Mentorship is the process to accomplish all of these (Byrne and Keefe, 2002, p391). Mutual respect, goal setting, accountability to each other, and open dialogue are hallmarks of an effective mentoring relationship with a leader. The leader with a mentorship quality has the responsibility to create opportunities for professional growth and involvement, whereas the protégé is responsible for responding to these opportunities. The mentor has the responsibility to provide opportunities for the protégé to gain recognition for the work accomplished; the protégé is accountable for being responsible and reliable with the work accepted. The mentor empowers, encourages, and challenges the protégé.

Conclusion

Leadership In Health And Social Care Essay
Nurses meeting

In conclusion, health and social care organisations need leadership at all altitudes, from top to bottom. Leaders play very important roles in managing health care organisations, as the cliché goes, “where the rubber hits the road.” Leaders translate strategy into action. Leaders are responsible to make sure work gets done, services are delivered, and clients are satisfied. Leaders can almost make or break a company by how they lead the workforce and by how effectively their practical decisions respond to any challenges in the organisation.

Leadership greatly affects the attitudes and the productivity of workers. As the ones who lead platoons into battle, leaders must make critical adjustments to local conditions and terrain, keep people together, and be effective communicators and a mentor for the junior.
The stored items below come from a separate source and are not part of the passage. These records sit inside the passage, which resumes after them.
(** ** Invalid chapter input *)

Lemma invalid_expression_error (df : table) (s : string) :
  ¬ valid_expression df s →
  ∃ m, is_error m = true ∧ parse_chapter_input df s = ([], [m]).
Proof.
  intros Hinv.
  assert (s ≠ "all") as Hall by (intros ->; apply Hinv; by left).
  destruct (Py.contains "-" s) eqn:Hdash.
  - destruct (parse_range df s Hall Hdash)
      as [(a & b & x & y & Hs & Ha & Hb & _)|[_ Hr]]; [|by exists msg_bad_range].
    exfalso. apply Hinv. right. left. split; [done|]. exists a, b.
    rewrite Ha, Hb. split_and!; [|by eauto..].
    by apply (split_two_inv "-").
  - unfold parse_chapter_input. rewrite decide_False, Hdash by done.
    destruct (mapM _ _) as [sel|] eqn:Hm; [|by exists msg_bad_list].
    destruct (forallb _ sel) eqn:Hf; [|by exists msg_no_such_chapter].
    exfalso. apply Hinv. right. right. split; [done|].
    apply mapM_Some in Hm. apply Is_true_true_2, forallb_True in Hf.
    induction Hm as [|tok ch toks sel Htok _ IH]; [constructor|].
    apply Forall_cons in Hf as [Hch Hf]. constructor; [|by apply IH].
    exists ch. rewrite <- int_strip. split; [done|]. by apply bool_decide_unpack in Hch.
Qed.

(** C8: in the chapter-selection stage, confirming an expression that is
    not valid leaves the stage as it is, shows an error message, and changes
    nothing in the session (no counter in particular) nor in the world (no
    write is issued). *)
Theorem invalid_chapter_input_rejected (a : app) (chapter_input : string) :
  quiz_stage (sess a) = chapter_selection →
  ¬ valid_expression (data_df (sess a)) chapter_input →
  let a' := press (ConfirmChapters chapter_input) a in
  quiz_stage (sess a') = chapter_selection ∧
  (∃ m, m ∈ page a' ∧ is_error m = true) ∧
  attempted_counts (sess a') = attempted_counts (sess a) ∧
  incorrect_attempt_counts (sess a') = incorrect_attempt_counts (sess a) ∧
  sess a' = sess a ∧
  wld a' = wld a.
Proof.
  intros Hstage Hinv.
  destruct (invalid_expression_error _ _ Hinv) as (m & Hm & Hp).
  assert (press (ConfirmChapters chapter_input) a =
            {| sess := sess a; wld := wld a; page := [m] |}) as ->.
  { unfold press. rewrite run_eq. unfold script. rewrite bind_eq. simpl.
    rewrite Hstage. unfold confirm_chapters. rewrite bind_eq. simpl.
    rewrite Hp. reflexivity. }
  simpl. split_and!; try done. exists m. split; [set_solver|done].
Qed.

Lemma invalid_chapter_input_rejected_witness :
  let a' := press (ConfirmChapters "1,x") (boot w0).2 in
  quiz_stage (sess a') = chapter_selection ∧
  (∃ m, m ∈ page a' ∧ is_error m = true) ∧
  attempted_counts (sess a') = attempted_counts (sess (boot w0).2) ∧
  incorrect_attempt_counts (sess a') = incorrect_attempt_counts (sess (boot w0).2) ∧
  sess a' = sess (boot w0).2 ∧
  wld a' = wld (boot w0).2.
Proof.
  apply (invalid_chapter_input_rejected (boot w0).2 "1,x"); [reflexivity|].
  intros [H|[[H _]|[_ H]]]; [discriminate H|discriminate H|].
  vm_compute in H. apply Forall_cons in H as [_ H].
  apply Forall_cons in H as [(ch & H & _) _]. discriminate H.
Defined.

(** ** The score banner *)

Section banner.
Local Open Scope Q_scope.

Lemma Qle_70_80 : 70 <= 80.
Proof. unfold Qle. simpl. lia. Qed.

Lemma band_cases (p : Q) :
  (band p = darkgreen ↔ 80 <= p) ∧
  (band p = darkorange ↔ 70 <= p ∧ p < 80) ∧
  (band p = red ↔ p < 70).
Proof.
  unfold band.
  destruct (Qle_bool 80 p) eqn:H80; [apply Qle_bool_iff in H80|];
    [|destruct (Qle_bool 70 p) eqn:H70; [apply Qle_bool_iff in H70|]].
  - split_and!; split; try done.
    + intros [_ H]. by apply Qlt_not_le in H.
    + intros H. exfalso. apply (Qlt_not_le _ _ H).
      exact (Qle_trans _ _ _ Qle_70_80 H80).
  - assert (p < 80).
    { apply Qnot_le_lt. rewrite <- Qle_bool_iff. by rewrite H80. }
    split_and!; split; try done.
    + intros H'. by apply Qlt_not_le in H.
    + intros H'. by apply Qlt_not_le in H'.
  - assert (p < 70).
    { apply Qnot_le_lt. rewrite <- Qle_bool_iff. by rewrite H70. }
    split_and!; split; try done.
    + intros H'. exfalso. apply (Qlt_not_le _ _ H).
      exact (Qle_trans _ _ _ Qle_70_80 H').
    + intros [H' _]. by apply Qlt_not_le in H.
Qed.

(** With a positive total, [k <= (correct / total) * 100] is a comparison
    of integers. *)
Lemma percentage_ge (k correct : Z) (total : nat) :
  total ≠ 0%nat →
  (inject_Z k <= percentage correct total ↔
   (k * Z.of_nat total ≤ 100 * correct)%Z).
Proof.
  intros Ht. unfold percentage. rewrite decide_False by done.
  destruct total as [|t]; [done|].
  unfold Qle, Qdiv, Qmult, Qinv, inject_Z. simpl.
  rewrite Pos.mul_1_r, !Z.mul_1_r. lia.
Qed.

End banner.

Lemma percentage_and_band (correct : Z) (total : nat) :
  let p := percentage correct total in
  (total = 0%nat → p = 0%Q ∧ band p = red) ∧
  (total ≠ 0%nat →
     p = (inject_Z correct / inject_Z (Z.of_nat total) * 100)%Q ∧
     (band p = darkgreen ↔ (80 <= p)%Q) ∧
     (band p = darkorange ↔ (70 <= p)%Q ∧ (p < 80)%Q) ∧
     (band p = red ↔ (p < 70)%Q) ∧
     ((80 <= p)%Q ↔ 80 * Z.of_nat total ≤ 100 * correct) ∧
     ((70 <= p)%Q ↔ 70 * Z.of_nat total ≤ 100 * correct)).
Proof.
  cbv zeta. split.
  - intros ->. unfold percentage. simpl. done.
  - intros Ht. split_and!.
    + unfold percentage. by rewrite decide_False.
    + apply band_cases.
    + apply band_cases.
    + apply band_cases.
    + apply (percentage_ge 80 correct total Ht).
    + apply (percentage_ge 70 correct total Ht).
Qed.

(** C10: in the finished stage no run of the script raises an exception,
    so no division by zero occurs: with nothing asked the guard gives the
    percentage 0 and the division, which raises [ZeroDivisionError] there,
    is not reached. The stage shows one heading, made of the style,
    [correct], [total] and the percentage. With nothing asked the
    percentage is 0 and the style is red; with a positive total the
    percentage is [correct / total * 100], the style is dark green from 80
    on, dark orange from 70 up to 80, red below 70, and these thresholds
    amount to [80 * total <= 100 * correct] and
    [70 * total <= 100 * correct]. *)
Theorem finished_banner (a : app) :
  quiz_stage (sess a) = quiz_finished →
  let correct := correct_answers_count (sess a) in
  let total := total_questions_asked (sess a) in
  let p := percentage correct total in
  (∀ ev e, (script ev (clear_page a)).1 ≠ Raise e) ∧
  (script None (clear_page a)).1 = Normal tt ∧
  (total = 0%nat →
     (true_div correct (Z.of_nat total) (clear_page a)).1 = Raise ZeroDivisionError) ∧
  page (run 0 None a) = [StScore (band p) correct total p] ∧
  (total = 0%nat → p = 0%Q ∧ band p = red) ∧
  (total ≠ 0%nat →
     p = (inject_Z correct / inject_Z (Z.of_nat total) * 100)%Q ∧
     (band p = darkgreen ↔ (80 <= p)%Q) ∧
     (band p = darkorange ↔ (70 <= p)%Q ∧ (p < 80)%Q) ∧
     (band p = red ↔ (p < 70)%Q) ∧
     ((80 <= p)%Q ↔ 80 * Z.of_nat total ≤ 100 * correct) ∧
     ((70 <= p)%Q ↔ 70 * Z.of_nat total ≤ 100 * correct)).
Proof.
  intros Hstage. cbv zeta. split_and!.
  - intros ev e. rewrite script_finished by done.
    destruct ev as [[]|]; try done.
    match goal with |- context [start_new_quiz ?st] =>
      by destruct (start_new_quiz_outcome st) as [-> | ->]
    end.
  - by rewrite script_finished.
  - intros ->. reflexivity.
  - unfold run. by rewrite script_finished.
  - apply percentage_and_band.
  - apply percentage_and_band.
Qed.

Lemma finished_banner_witness :
  let correct := correct_answers_count (sess a5) in
  let total := total_questions_asked (sess a5) in
  let p := percentage correct total in
  (∀ ev e, (script ev (clear_page a5)).1 ≠ Raise e) ∧
  (script None (clear_page a5)).1 = Normal tt ∧
  (total = 0%nat →
     (true_div correct (Z.of_nat total) (clear_page a5)).1 = Raise ZeroDivisionError) ∧
  page (run 0 None a5) = [StScore (band p) correct total p] ∧
  (total = 0%nat → p = 0%Q ∧ band p = red) ∧
  (total ≠ 0%nat →
     p = (inject_Z correct / inject_Z (Z.of_nat total) * 100)%Q ∧
     (band p = darkgreen ↔ (80 <= p)%Q) ∧
     (band p = darkorange ↔ (70 <= p)%Q ∧ (p < 80)%Q) ∧
     (band p = red ↔ (p < 70)%Q) ∧
     ((80 <= p)%Q ↔ 80 * Z.of_nat total ≤ 100 * correct) ∧
     ((70 <= p)%Q ↔ 70 * Z.of_nat total ≤ 100 * correct)).
Proof. apply (finished_banner a5). reflexivity. Defined.

(** A finished stage with nothing asked: the heading shows 0 of 0 and 0
    percent in red, where the division alone raises. *)
Example finished_with_nothing_asked :
  let a := {| sess := set_quiz_stage quiz_finished (initial_session demo);
              wld := w0; page := [] |} in
  script None a = (Normal tt, {| sess := sess a; wld := w0;
                                 page := [StScore red 0 0 0%Q] |}) ∧
  (true_div 0 0 a).1 = Raise ZeroDivisionError.
Proof. by vm_compute. Qed.


(** * Further properties of the script *)

(** ** Chapter selector: order of the result, and the transition *)

Lemma StronglySorted_le_lt (l : list Z) :
  StronglySorted Z.le l → NoDup l → StronglySorted Z.lt l.
Proof.
  induction 1 as [|x l Hs IH Hx]; intros Hd; [constructor|].
  apply NoDup_cons in Hd as [Hnx Hd]. constructor; [by apply IH|].
  rewrite Forall_forall in *. intros y Hy.
  specialize (Hx y Hy). assert (x ≠ y) by (intros ->; done). lia.
Qed.

Lemma StronglySorted_filter_lt (P : Z → Prop) `{∀ x, Decision (P x)} (l : list Z) :
  StronglySorted Z.lt l → StronglySorted Z.lt (filter P l).
Proof.
  induction 1 as [|x l Hs IH Hx]; [constructor|].
  rewrite filter_cons. case_decide; [|done]. constructor; [done|].
  rewrite Forall_forall in *. intros y [_ Hy]%list_elem_of_filter. by apply Hx.
Qed.

Lemma all_available_increasing (df : table) :
  StronglySorted Z.lt (all_available_chapters df).
Proof.
  apply StronglySorted_le_lt; [|apply NoDup_all_available].
  unfold all_available_chapters, Py.sorted. apply StronglySorted_merge_sort; apply _.
Qed.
With the intention of developing leadership proficiencies, it is essential for me to study professional leaders, work together with all, and get constructive feedback on my performance.

Having an outline and experience with senior leaders permits me as a ‘junior among senior leaders’ to comprehend the framework of my organisation, communicate and collaborate effectively, extend negotiation ability, reflect more extensively, and be empowered (Grossman, 2005, p266-78) in order to develop my personal effectiveness, team working and service delivery.